Creation of parliamentary financial papers

According to the 2020 Future of Documents report by Forrester: the future of work will include documents, but authoring and delivery will change. At Fonto, we’ve noticed that this change has accelerated over the past year. 

Cloud authoring and collaboration

Today’s content platforms are mostly built around the paradigm of files and folders. Our partners – vendors that support cloud authoring and collaboration – are rethinking the generation and distribution of documents, focusing on componentized content, reliance on metadata and content structure, and real-time updates.

It is expected that, over time, more content platforms will evolve beyond files and folders. Just like Forrester, we believe that documents will be more fluid, componentized, and structured, to separate underlying information from its presentation. 

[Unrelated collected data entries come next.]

(* ===== verification/IngressEngineFacts.v ===== *)
(** * The ingress engine: theorems

    Which route of a domain entry answers a request, how paths are rewritten,
    what is remembered between requests, and what becomes of a TLS connection. *)

From Stdlib Require Import Ascii.
From S2P Require Import Prelude GoStrings GoTime Metadata HostNames K8sObjects IngressBridge IngressBridgeFacts ClientHello CertLRU CertResolver IngressEngine.

Open Scope Z_scope.

(** ** Choosing a route of a domain entry *)

Lemma foldl_guarded {A} (guard : A -> bool) better (l : list A) acc :
  foldl (fun selected c => if guard c then pick_best better selected c else selected) acc l =
  foldl (pick_best better) acc (filter (fun c => guard c = true) l).
Proof.
  revert acc. induction l as [|c l IH]; intros acc; cbn [foldl]; [done|].
  rewrite filter_cons, IH. destruct (guard c); [|done]. by rewrite decide_True.
Qed.

(** A request for a domain entry is answered by a route whose path is a
    prefix of the request's path, of the highest priority among those, and of the
    longest path among these; it is not answered exactly when no route matches. *)
Theorem select_http_route routes requestPath :
  match selectHTTPRoute routes requestPath with
  | Some r => r ∈ routes /\ httpRouteMatches (rp_Path r) requestPath = true /\
      forall c, c ∈ routes -> httpRouteMatches (rp_Path c) requestPath = true ->
        rp_Priority c < rp_Priority r \/
        (rp_Priority c = rp_Priority r /\ (len (rp_Path c) <= len (rp_Path r))%nat)
  | None => forall c, c ∈ routes -> httpRouteMatches (rp_Path c) requestPath = false
  end.
Proof.
  unfold selectHTTPRoute. rewrite foldl_guarded. set (l := filter _ routes).
  assert (forall c, c ∈ l <-> httpRouteMatches (rp_Path c) requestPath = true /\ c ∈ routes) as Hl
    by (intros c; unfold l; by rewrite list_elem_of_filter).
  assert (forall x y, better_http_route x y = false <->
    rp_Priority x < rp_Priority y \/
    (rp_Priority x = rp_Priority y /\ (len (rp_Path x) <= len (rp_Path y))%nat)) as Hb.
  { intros x y. unfold better_http_route.
    rewrite orb_false_iff, andb_false_iff, !bool_decide_eq_false. lia. }
  destruct (foldl _ None l) as [r|] eqn:E.
  - destruct (proj1 (Hl r) (foldl_pick_best_elem _ _ _ E)) as [Hm Hr]. split_and!; [done..|].
    intros c Hc Hcm. apply Hb. refine (foldl_pick_best_max _ _ _ _ _ _ E c _); [| | |by apply Hl].
    + intros x. apply Hb. lia.
    + intros x y z. rewrite !Hb. lia.
    + intros x y Hxy. apply Hb. destruct (better_http_route x y) eqn:Exy; [|done].
      assert (~ (better_http_route x y = false)) as Hn by congruence. rewrite Hb in Hn. lia.
  - apply foldl_pick_best_None in E. intros c Hc.
    destruct (httpRouteMatches (rp_Path c) requestPath) eqn:Ec; [|done].
    assert (c ∈ l) as Hin by by apply Hl. rewrite E in Hin. by apply elem_of_nil in Hin.
Qed.

(** ** Paths sent upstream *)

Lemma trimMatchedPrefix_slash prefix path :
  path = "" \/ HasPrefix path "/" = true -> HasPrefix (trimMatchedPrefix prefix path) "/" = true.
Proof.
  unfold trimMatchedPrefix. case_bool_decide as Hp; [done|]. intros [?|Hs]; [done|].
  destruct (_ || _); [done|]. cbn zeta. case_bool_decide; [done|].
  destruct (HasPrefix (TrimPrefix path prefix) "/") eqn:E; cbn [negb]; [done|]. apply HasPrefix_app.
Qed.

Lemma HasPrefix_nonempty s : HasPrefix s "/" = true -> s <> "".
Proof. by intros H ->. Qed.

Lemma app_slash_nonempty (s t : string) : s +:+ "/" +:+ t <> "".
Proof. intros E. apply (f_equal (fun x => bytes x)) in E. rewrite !bytes_app in E. by destruct (bytes s). Qed.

Parliamentary financial papers

Due to Covid-19 this development has accelerated. A great example hereof is the Dutch national government that has embraced the software solutions of our partner Tangelo. The Tangelo platform powerfully streamlines processes across Dutch ministries — allowing teams to collaborate on critical documents from many locations. The most important document, the Budget Memorandum, was first made with Tangelo software in 2019. Today, all twelve Dutch ministries work with Tangelo to prepare and publish parliamentary financial papers.

What is structured content?

Structured content is perfectly optimized for single-source and multichannel publishing, meaning that the content can be created once and published directly, without conversions, to multiple channels.
More information on structured content

‘Never being sure about the latest version’

According to Stephanie Kriek, Senior Policy Advisor at the Ministry of Finance: “A cultural change inspired the implementation. The process for producing the parliamentary papers had been the same for seventeen years: sending documents back and forth in Microsoft Word, never being sure about the latest version, scribbling hand-written corrections on preliminary documents, and—at the end of an exhaustive process—hoping you didn’t forget anything in the printed version. While the ministries made several attempts to change their way of working, none reaped positive results. But this time was different.”

Kriek basically gives two key explanations why after seventeen years it finally worked out well: 

  • working in the cloud has become the norm;
  • the software nowadays is “simply good”.

Intuitive and extremely easy to use software

In this context we would like to stress the importance of ‘intuitiveness’. When people are working from home, in the cloud, it becomes even more important that (new) software is extremely easy to adopt and use. And in addition, the (added) value needs to be clear to the user. Only then will people be open to changing their behaviour. Because in the end, most people rather do what they’ve always done (for seventeen years), even if it’s highly inefficient and error prone. 

Tangelo has successfully made its move to the cloud and clearly provides software solutions, for financial reporting, that are easy to use. If civil servants are tempted to adopt new software after seventeen years, and after various unsuccessful attempts to change, it has got to be simply good (intuitive) software!